You get a log of every job: input, exit code, time, retries.
Result aggregation with --results
parallel --results /tmp/jobout 'curl https://api.example.com/{}' ::: 1 2 3
Each job’s stdout/stderr go to /tmp/jobout/1/..., organized by argument. No interleaving.
Limit memory and CPU
parallel --memfree 1G 'big_cmd {}' ::: ... # only run new jobs while >1G free
parallel --load 80% 'big_cmd {}' ::: ... # only while CPU load <80%
Distribute across machines
parallel can SSH to remote machines and run jobs there:
parallel -S host1,host2,host3 -j 4 'process {}' ::: ...
-j 4 is per-host concurrency. This is genuinely impressive for distributed work without any framework — but you need passwordless SSH set up.
parallel vs xargs -P summary
Use xargs -P when:
- The task is “run command X on each line of input.”
- You don’t need progress, retry, or per-job logs.
- You want maximum portability (xargs is on every system).
Use parallel when:
- You need progress, retry, joblog, ETA.
- You have multiple input lists to combine.

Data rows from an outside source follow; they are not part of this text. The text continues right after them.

Lemma adaptive_bounded m size base_mode by_mode adaptive :
  max_cudagraph_capture_size (vllm_config m) = Some size -> bounded size base_mode ->
  adaptive_descs m base_mode = Ok (by_mode, adaptive) ->
  bounded size by_mode /\ forall md d, in_table md d base_mode -> in_table md d by_mode.
Proof.
  intros Hsize Hb. unfold adaptive_descs, _init_adaptive_spec_candidates.
  intros (lens & _ & Hrun)%rbind_ok. destruct (negb _); [by injection Hrun as <- _|].
  destruct (fold_left _ _ _) as [[existing bm] ad] eqn:Efold. injection Hrun as <- _.
  set (dmode := decode_mode (cudagraph_mode m)) in *.
  assert (Hgen : forall ss st, bounded size (snd (fst st)) ->
    let st' := fold_left (adaptive_item m (max_num_reqs m * decode_query_len m) dmode) ss st in
    bounded size (snd (fst st')) /\ forall md d, in_table md d (snd (fst st)) -> in_table md d (snd (fst st'))).
  { clear Efold. induction ss as [|s ss IH]; intros st Hst; simpl; [done|].
    destruct (IH (adaptive_item m (max_num_reqs m * decode_query_len m) dmode st s)) as [Hb' Hk'].
    - destruct st as [[ex bm'] ad'], s as [[q n] lo]. unfold adaptive_item. rewrite Hsize.
      destruct (_ || _) eqn:Ebig; [done|]. apply orb_false_iff in Ebig as [_ Ebig%Z.ltb_ge].
      destruct (bool_decide _); [done|]. by apply bounded_push.
    - split; [done|]. intros md d Hin. apply Hk'.
      destruct st as [[ex bm'] ad'], s as [[q n] lo]. unfold adaptive_item.
      destruct (_ || _); [done|]. destruct (bool_decide _); [done|]. simpl. apply in_table_push. by right. }
  match type of Efold with fold_left _ _ ?st = _ => specialize (Hgen (adaptive_shapes m lens) st) end.
  cbv zeta in Hgen. rewrite Efold in Hgen. simpl in Hgen. destruct Hgen as [Hb' Hk']; [by apply bounded_default|].
  split; [done|]. intros md d Hin. apply Hk'. destruct (decide (md = dmode)) as [->|Hne].
  - destruct Hin as (l & Hl & Hd). exists l. by rewrite lookup_insert_eq, Hl.
  - unfold in_table. by rewrite lookup_insert_ne by congruence.
Qed.

(** ** The trace of a capture *)

(** The forward passes of one descriptor keep a buffer that is large enough. *)
Lemma capture_one_output b gs tr d gs' tr' :
  capture_one b (gs, tr) d = Ok (gs', tr') -> exists ev, tr' = tr ++ ev /\
    forall rows, (forall size, rows = Some size -> num_tokens d <= size) ->
      rfold forward_fn rows ev = Ok (Some (default (num_tokens d) rows)).
Proof.
  assert (Hpm : NONE <> PIECEWISE).
  { pose proof modes_distinct as Hd. apply NoDup_cons in Hd as [Hd _]. set_solver. }
  assert (Hstore : forall rows, (forall size, rows = Some size -> num_tokens d <= size) ->
    forward_fn rows (Forward d NONE) = Ok (Some (default (num_tokens d) rows))).
  { intros rows Hrows. unfold forward_fn, store_output. rewrite bool_decide_eq_false_2 by done.
    destruct rows as [size|]; simpl; rewrite (proj2 (Z.leb_le _ _)); [done|by apply Hrows|done|lia]. }
  assert (Hagain : forall rows, (forall size, rows = Some size -> num_tokens d <= size) ->
    forward_fn (Some (default (num_tokens d) rows)) (Forward d NONE) = Ok (Some (default (num_tokens d) rows))).
  { intros rows Hrows. rewrite Hstore; [done|]. intros size [= <-]. destruct rows; simpl; [by apply Hrows|lia]. }
  unfold capture_one. destruct (bool_decide_reflect (cg_mode d = PIECEWISE)) as [Hp|Hp]; simpl.
  - destruct b; simpl; intros [= <- <-]; rewrite <-?List.app_assoc; eexists; (split; [done|]);
      intros rows Hrows; cbn [app rfold]; simpl (forward_fn _ (CreateForward _ _)); cbn [rbind];
      rewrite Hstore by done; cbn [rbind]; unfold forward_fn; by rewrite !bool_decide_eq_true_2 by done.
  - intros (u & _ & Hrun)%rbind_ok. injection Hrun as <- <-. rewrite <-?List.app_assoc. eexists. split; [done|].
    intros rows Hrows. cbn [app rfold]. simpl (forward_fn _ (CreateForward _ _)). cbn [rbind].
    rewrite Hstore by done. cbn [rbind]. by rewrite Hagain.
Qed.

(** A run of descriptors none of which is larger than the first. *)
Lemma capture_run_output b descs gs tr gs' tr' rows :
  rfold (capture_one b) (gs, tr) descs = Ok (gs', tr') ->
  (forall d size, d ∈ descs -> rows = Some size -> num_tokens d <= size) ->
  (rows = None -> forall d, head descs = Some d -> Forall (fun d' => num_tokens d' <= num_tokens d) descs) ->
  output_rows tr = Ok rows ->
  output_rows tr' = Ok (match rows with Some size => Some size | None => num_tokens <$> head descs end).
Proof.
  revert gs tr rows. induction descs as [|d descs IH]; intros gs tr rows; simpl.
  { intros [= <- <-] _ _ ->. by destruct rows. }
  intros ([gs1 tr1] & Hone & Hrun)%rbind_ok Hfit Hfirst Hout.
  apply capture_one_output in Hone as (ev & -> & Hev).
  assert (Hout1 : output_rows (tr ++ ev) = Ok (Some (default (num_tokens d) rows))).
  { unfold output_rows in *. rewrite rfold_app, Hout. cbn [rbind]. apply Hev. intros size Hs. apply (Hfit d); [left|done]. }
  rewrite (IH _ _ (Some (default (num_tokens d) rows)) Hrun); [by destruct rows| |done|done].
  intros d' size Hd' [= <-]. destruct rows as [size|]; simpl; [apply (Hfit d'); [by right|done]|].
  specialize (Hfirst eq_refl d eq_refl). inversion Hfirst as [|? ? _ Hall]; subst. rewrite Forall_forall in Hall. by apply Hall.
Qed.

Lemma sorted_head l d : head (by_num_tokens_desc l) = Some d ->
  d ∈ l /\ Forall (fun d' => num_tokens d' <= num_tokens d) (by_num_tokens_desc l).
Proof.
  intros Hh. pose proof (PyList.sort_by_ordered (fun x y => num_tokens y <? num_tokens x) l) as Hs.
  unfold by_num_tokens_desc in *. destruct (PyList.sort_by _ l) as [|d' l'] eqn:E; [done|]. injection Hh as ->.
  split; [apply (PyList.elem_of_sort_by (fun x y => num_tokens y <? num_tokens x)); rewrite E; left|].
  assert (Ho : PyList.ordered (fun x y => num_tokens y <? num_tokens x) (d :: l')).
  { apply Hs; simpl; intros; lia. }
  inversion Ho as [|? ? _ Hall]; subst. constructor; [lia|]. eapply Forall_impl; [exact Hall|]. simpl. lia.
Qed.

Lemma capture_split b m m' trace : capture b m = Ok (m', trace) ->
  exists st1 st2, rfold (capture_one b) (graphs m, []) (default [] (_capture_descs m !! PIECEWISE)) = Ok st1 /\
    rfold (capture_one b) st1 (default [] (_capture_descs m !! FULL)) = Ok st2 /\ trace = snd st2.
Proof.
  unfold capture. cbn [rfold]. intros (st2 & Hrun & Hm)%rbind_ok. injection Hm as _ <-.
  apply rbind_ok in Hrun as (st1 & H1' & Hrun). apply rbind_ok in Hrun as (st2' & H2' & [= <-]).
  exists st1, st2'. split_and!; [|by destruct (_capture_descs m !! FULL)|done].
  by destruct (_capture_descs m !! PIECEWISE).
Qed.

(** The first piecewise descriptor has the largest size. *)
Lemma first_piecewise cfg md dql cases m size base_mode base by_mode adaptive d :
  init cfg md dql cases = Ok m -> layers_inv m base adaptive by_mode ->
  base_descs m = Ok (base_mode, base) -> adaptive_descs m base_mode = Ok (by_mode, adaptive) ->
  max_cudagraph_capture_size cfg = Some size -> size ∈ cudagraph_capture_sizes cfg ->
  Forall (fun s => s <= size) (cudagraph_capture_sizes cfg) ->
  (decode_mode md = PIECEWISE -> mixed_mode md = PIECEWISE) -> mode_bool PIECEWISE = true ->
  bounded size by_mode /\
  (head (by_num_tokens_desc (default [] (by_mode !! PIECEWISE))) = Some d -> num_tokens d = size).
Proof.
  intros Hinit Hinv Hb Ha Hmax Hin Hall Hpw Hpwb.
  destruct (init_ok _ _ _ _ _ Hinit) as (_ & Hcfg & Hmd & _). destruct (init_lora _ _ _ _ _ Hinit) as (Hl & Hne & _).
  unfold base_descs in Hb. apply rbind_ok in Hb as (lens & _ & Hb). rewrite <-Hcfg in Hmax.
  assert (Hsmall : Forall (fun x => fst x <= size)
    (product (sorted (cudagraph_capture_sizes (vllm_config m))) (lora_capture_cases m))).
  { apply Forall_forall. intros [s lo] [Hs _]%elem_of_product. simpl.
    rewrite sorted_perm, Hcfg in Hs. rewrite Forall_forall in Hall. by apply Hall. }
  assert (Hnone : bounded size (fst ((∅, ∅) : mode_table * desc_table))).
  { intros k x (l & Hk & _). simpl in Hk. by rewrite lookup_empty in Hk. }
  destruct (base_fold_bounded m size _ lens _ (∅, ∅) _ Hmax Hsmall Hnone Hb) as (Hbound & _ & Hmixed).
  destruct (adaptive_bounded m size base_mode by_mode adaptive Hmax Hbound Ha) as [Hbound' Hkeep].
  split; [done|]. intros (Hd & Hmaxd)%sorted_head.
  assert (Hdin : in_table PIECEWISE d by_mode).
  { destruct (by_mode !! PIECEWISE) as [l|] eqn:E; [by exists l|by apply elem_of_nil in Hd]. }
  destruct (li_mode _ _ _ _ Hinv _ _ Hdin) as [Hcg Hwhere].
  assert (Hmix : mixed_mode (cudagraph_mode m) = PIECEWISE).
  { rewrite (li_kind _ _ _ _ Hinv _ _ Hwhere) in Hcg. rewrite Hmd in *. destruct (uniform_token_count d); auto. }
  rewrite Hmix in Hmixed. destruct (lora_capture_cases m) as [|lo los] eqn:El; [by rewrite <-Hl in Hne|].
  destruct (Hmixed Hpwb (size, lo)) as (d1 & Hd1 & Ht1).
  { apply elem_of_product. split; [by rewrite sorted_perm, Hcfg|left]. }
  apply Hkeep in Hd1. assert (num_tokens d1 <= num_tokens d).
  { destruct Hd1 as (l & El1 & Hd1). rewrite El1 in Hmaxd. rewrite Forall_forall in Hmaxd. apply Hmaxd.
    unfold by_num_tokens_desc. simpl. by rewrite PyList.elem_of_sort_by. }
  specialize (Hbound' _ _ Hdin). simpl in Ht1. lia.
Qed.

(** C18 (output buffer): with the largest capture size as the configured maximum
    the order of capture, piecewise before full and large before small, makes
    the first forward pass allocate an output buffer every later pass fits in,
    and every captured graph returns exactly its number of rows. *)
Theorem captured_outputs_fit cfg md dql cases m use_breakable_cg size :
  init cfg md dql cases = Ok m ->
  NoDup (cudagraph_capture_sizes cfg) -> NoDup (lora_capture_cases m) ->
  (forall lens, base_query_lens m = Ok lens -> Forall (fun q => 0 < q) lens) ->
  max_cudagraph_capture_size cfg = Some size -> size ∈ cudagraph_capture_sizes cfg ->
  Forall (fun s => s <= size) (cudagraph_capture_sizes cfg) ->
  (decode_mode md = PIECEWISE -> mixed_mode md = PIECEWISE) -> mode_bool PIECEWISE = true ->
  exists m' trace rows, capture use_breakable_cg m = Ok (m', trace) /\ output_rows trace = Ok rows /\
    forall d, d ∈ graphs m' -> model_run_fullgraph m' rows d = Ok (num_tokens d).
Proof.
  intros Hinit Hsizes Hcases Hlens Hmax Hin Hall Hpw Hpwb.
  destruct (init_ok _ _ _ _ _ Hinit) as ([Hc Hd Hg _|bm b by_mode ad Hmode Hb Ha Hc Hd Hg Hcov] & _).
  { destruct (capture_ok use_breakable_cg m ∅) as [trace Hrun]; [by rewrite Hd, fmap_empty|done|by intros ? ? ?|].
    eexists _, trace, None. split; [exact Hrun|]. apply capture_split in Hrun as (st1 & st2 & H1' & H2' & ->).
    rewrite Hd, lookup_empty in H1', H2'. injection H1' as <-. injection H2' as <-.
    split; [done|]. by intros d ?%elem_of_nil. }
  pose proof (init_layers cfg md dql cases m Hinit Hsizes Hcases Hlens bm b by_mode ad Hb Ha) as Hinv.
  pose proof (layers_modes m _ _ _ Hinv) as Hmodes.
  destruct (capture_ok use_breakable_cg m by_mode Hd Hg Hmodes) as [trace Hrun].
  apply capture_split in Hrun as Hsplit. destruct Hsplit as ([gs1 tr1] & [gs2 tr2] & Hrun1 & Hrun2 & ->).
  assert (Hlist : forall k, default [] (_capture_descs m !! k) = by_num_tokens_desc (default [] (by_mode !! k))).
  { intros k. rewrite Hd, lookup_fmap. by destruct (by_mode !! k). }
  rewrite Hlist in Hrun1, Hrun2. set (pw := by_num_tokens_desc (default [] (by_mode !! PIECEWISE))) in *.
  set (fl := by_num_tokens_desc (default [] (by_mode !! FULL))) in *.
  pose proof (fun d => first_piecewise cfg md dql cases m size bm b by_mode ad d Hinit Hinv Hb Ha Hmax Hin Hall Hpw Hpwb) as Hfirst.
  assert (Hout1 : output_rows tr1 = Ok (num_tokens <$> head pw)).
  { apply (capture_run_output _ _ _ _ _ _ None Hrun1); [done| |done]. intros _ d Hh. by apply sorted_head in Hh as [_ ?]. }
  assert (Hfl : forall d, d ∈ fl -> in_table FULL d by_mode) by (intros d; apply in_sorted_full).
  assert (Hout2 : output_rows tr2 = Ok (match num_tokens <$> head pw with Some s => Some s | None => num_tokens <$> head fl end)).
  { apply (capture_run_output _ _ _ _ _ _ _ Hrun2); [..|done].
    - intros d s Hdin Hs. destruct (head pw) as [d0|] eqn:Eh; [|done]. injection Hs as <-.
      destruct (Hfirst d0) as [Hbound Hsize]. rewrite Hsize by done. by apply (Hbound FULL), Hfl.
    - intros _ d Hh. by apply sorted_head in Hh as [_ ?]. }
  eexists _, tr2, _. split; [exact Hrun|]. split; [exact Hout2|]. simpl. intros d Hdin.
  assert (Hcg : cg_mode d = FULL) by by apply (li_mode _ _ _ _ Hinv), Hfl.
  unfold model_run_fullgraph, run_fullgraph, require. rewrite bool_decide_eq_true_2 by done. cbn [rbind].
  rewrite bool_decide_eq_true_2 by done. cbn [rbind]. destruct (head pw) as [d0|] eqn:Eh; simpl.
  - destruct (Hfirst d0) as [Hbound Hsize]. rewrite Hsize by done.
    specialize (Hbound FULL d (Hfl d Hdin)). f_equal. lia.
  - destruct (head fl) as [d1|] eqn:Eh1; simpl.
    + apply sorted_head in Eh1 as [_ Hmax1]. rewrite Forall_forall in Hmax1. specialize (Hmax1 d Hdin). simpl in Hmax1.
      f_equal. lia.
    + exfalso. destruct fl; [by apply elem_of_nil in Hdin|done].
Qed.

End Output.

#[local] Existing Instance example_modes.
#[local] Existing Instance std_math.

Lemma captured_outputs_fit_witness :
  exists m m' trace rows, example_init = Ok m /\ capture false m = Ok (m', trace) /\ output_rows trace = Ok rows.
Proof.
  destruct example_init as [m|] eqn:E0; [|exfalso; pose proof example_init_ok as Hok; rewrite E0 in Hok; discriminate Hok].
  destruct (@captured_outputs_fit example_modes example_modes_laws std_math std_math_laws example_cfg
    EFullAndPiecewise 6 None m false 16 E0 example_sizes (example_cases_nodup m E0) (example_lens m E0) eq_refl)
    as (m' & trace & rows & Hcap & Hout & _).
  - simpl. do 4 right. left.
  - repeat constructor; simpl; lia.
  - simpl. discriminate.
  - reflexivity.
  - exists m, m', trace, rows. split; [reflexivity|]. split; [exact Hcap|exact Hout].
Defined.
(** Aligned pages: an MLA specification built with an alignment and no padding
    of its own has the least multiple of the alignment that holds its data as
    its page size, and reading it never fails; per-token-head scales, stored
    beside the data, are not counted by the alignment and so excluded. *)
Theorem aligned_page_least a m real s al :
  built a m real s -> alignment m = Some al -> 0 < al -> page_size_padded a = None ->
  is_per_token_head (kv_quant_mode a) = false ->
  exists n, page_size_bytes s = Ok n /\ (al | n) /\ real <= n /\
    forall n', (al | n') -> real <= n' -> n <= n'.
Proof.
  intros Hbuilt Hal Hpos Hpad Hmode. exists (round_up real al).
  destruct (round_up_least real al Hpos) as [Hle Hdiv].
  enough (page_size_bytes s = Ok (round_up real al)) as ->.
  { split_and!; [done..|lia|]. intros n' [q ->] Hn'. destruct Hdiv as [r Hr]. rewrite Hr in *.
    assert (r < q + 1) by (apply (Z.mul_lt_mono_pos_r al); lia). apply Z.mul_le_mono_nonneg_r; lia. }
  destruct Hbuilt as [(Hreal & f & multi & [Hs|Hs])|(Hreal & w & Hs)];
    unfold init_mla, init_window_mla in Hs; rewrite Hreal in Hs;
    apply rbind_ok in Hs as (a' & Ha' & [= <-]);
    destruct (apply_alignment_ok _ _ _ _ _ Hal Hpos Hpad Ha') as [-> Hpage];
    revert Hpage Hreal; generalize (page_size_padded a'); intros pad Hpage Hreal;
    cbn [page_size_bytes attention_of real_page_size_bytes];
    (change (mla_real_page_size_bytes _ m) with (mla_real_page_size_bytes a m)
     || change (window_mla_real_page_size_bytes _ m) with (window_mla_real_page_size_bytes a m));
    rewrite Hreal; simpl; unfold unpadded_page_size_bytes; simpl; by rewrite Hmode.
Qed.

(** ** Uniform collections *)

Lemma max_over_ok (f : kv_spec -> result Z) d n :
  max_over f d = Ok n ->
  (forall k s, (k, s) ∈ d -> exists m, f s = Ok m /\ m <= n) /\ exists k s, (k, s) ∈ d /\ f s = Ok n.
Proof.
  revert n. induction d as [|[k s] d IH]; intros n Hn; [done|]. simpl in Hn.
  apply rbind_ok in Hn as (m & Hm & Hn). destruct d as [|kv d].
  { injection Hn as <-. split; [|exists k, s; split; [left|done]].
    intros k' s' [[= -> ->]|[]%elem_of_nil]%elem_of_cons. by exists m. }
  apply rbind_ok in Hn as (rest & Hrest & [= <-]). destruct (IH _ Hrest) as (Hall & k0 & s0 & Hin & Hs0).
  split.
  - intros k' s' [[= -> ->]|Hin']%elem_of_cons; [exists m; split; [done|lia]|].
    destruct (Hall _ _ Hin') as (m' & ? & ?). exists m'. split; [done|lia].
  - destruct (Z.max_spec m rest) as [[_ ->]|[_ ->]]; [exists k0, s0|exists k, s];
      (split; [by constructor|done]).
Qed.
(* ===== verification/SirclAudit.v ===== *)
(** * SIRCL: the audit of stock collectives

    [campaign-2026-08/sircl/upstream/integrations/vllm/spark_collective_audit.py]:
    bounded counters of the collectives that went through the original (stock)
    implementation, per phase (graph capture or eager), with the signatures of
    the tensors up to a limit.  Proved: after any sequence of recorded calls the
    counters are exact, at most the limit of signatures is kept, and every call
    whose signature is not kept is counted as dropped.  The module's lock and
    the reset used by its tests are left out. *)
From S2P Require Export SirclContracts.

(** ** Limits *)

Definition _SIGNATURE_LIMIT_ENV : string := "SPARK_COLLECTIVE_AUDIT_SIGNATURE_LIMIT_PER_PHASE".
Definition _DEFAULT_SIGNATURES_PER_PHASE : Z := 512.
Definition _HARD_MAX_SIGNATURES_PER_PHASE : Z := 2048.
Definition _MAX_SHAPE_RANK : Z := 8.
Definition _MAX_DTYPE_CHARS : Z := 64.
Definition _MAX_UNIQUE_NAME_CHARS : Z := 128.
Definition _MAX_DIMENSION : Z := 2 ^ 63 - 1.

Definition _signature_limit_from_env (environ : environment) : result Z :=
  match environ _SIGNATURE_LIMIT_ENV with
  | None => Ok _DEFAULT_SIGNATURES_PER_PHASE
  | Some raw =>
      match PyStr.int_of raw with
      | None => Raise RuntimeError
      | Some value =>
          let* _ := require ((1 <=? value) && (value <=? _HARD_MAX_SIGNATURES_PER_PHASE)) RuntimeError in
          Ok value
      end
  end.

(** ** Signatures *)

Record StockCollectiveSignature := mkStockSignature {
  shape : list Z;
  dtype : list ascii;
  is_cuda : bool;
  contiguous : bool;
  world_size : option Z;
  unique_name : list ascii
}.

#[export] Instance stock_signature_eq_dec : EqDecision StockCollectiveSignature.
Proof. solve_decision. Defined.

#[export] Instance stock_signature_countable : Countable StockCollectiveSignature.
Proof.
  apply (inj_countable' (fun s => (shape s, dtype s, is_cuda s, contiguous s, world_size s, unique_name s))
    (fun '(a, b, c, d, e, f) => mkStockSignature a b c d e f)).
  by intros [].
Defined.

(** The arguments of the constructor, before their types are known: [None] is a
    shape that is no tuple, a text that is no [str]. *)
Record raw_signature := mkRawSignature {
  raw_shape : option (list pyval);
  raw_dtype : option (list ascii);
  raw_is_cuda : pyval;
  raw_contiguous : pyval;
  raw_world_size : option pyval;
  raw_unique_name : option (list ascii)
}.

Definition valid_dimension (v : pyval) : result Z :=
  match v with
  | VInt d => let* _ := require ((0 <=? d) && (d <=? _MAX_DIMENSION)) ValueError in Ok d
  | _ => Raise ValueError
  end.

- You’re doing distributed work via SSH.
- Output needs to be aggregated cleanly.
Both have their place.
4. FIFOs — named pipes for IPC
A FIFO is a “named pipe” — a filesystem entry that acts as a pipe. Two unrelated processes can communicate through it.
Basics
mkfifo /tmp/myfifo
# Process A: writes
echo "hello from A" > /tmp/myfifo &
# Process B: reads
cat /tmp/myfifo
# hello from A
The write blocks until something opens the FIFO for reading; the read blocks until something writes. This is synchronous IPC.
Use case: background producer + consumer
#!/usr/bin/env bash
set -Eeuo pipefail
FIFO=$(mktemp -u /tmp/myfifo.XXXXXX)
mkfifo "$FIFO"
trap 'rm -f "$FIFO"' EXIT
# Producer in background
(
for i in {1..10}; do
sleep 0.1
echo "msg $i"
done > "$FIFO"
) &
# Consumer in foreground
while IFS= read -r line; do
echo "got: $line"
done < "$FIFO"
wait
This pattern lets you set up a producer/consumer pipeline where the producer’s output is processed line-by-line by the consumer in the same shell context. With anonymous pipes (|), the right side runs in a subshell and can’t easily update parent variables.
A worker pool with FIFOs
#!/usr/bin/env bash
set -Eeuo pipefail
NUM_WORKERS=${NUM_WORKERS:-4}
FIFO=$(mktemp -u /tmp/workers.XXXXXX)
mkfifo "$FIFO"
trap 'rm -f "$FIFO"' EXIT
# Open the FIFO twice (read+write) so it doesn't close
exec 3<>"$FIFO"
# Pre-fill with NUM_WORKERS tokens
for ((i=0; i<NUM_WORKERS; i++)); do
echo >&3
done
worker() {
local item=$1
process "$item" # the actual work
echo >&3 # return token after we're done
}
for item in "${ITEMS[@]}"; do
read -u 3 # consume a token (blocks if none)
worker "$item" &
done
wait
exec 3>&- # close FD 3
This is a classic “semaphore via FIFO” pattern. The FIFO acts as a counting semaphore: tokens limit concurrency to NUM_WORKERS.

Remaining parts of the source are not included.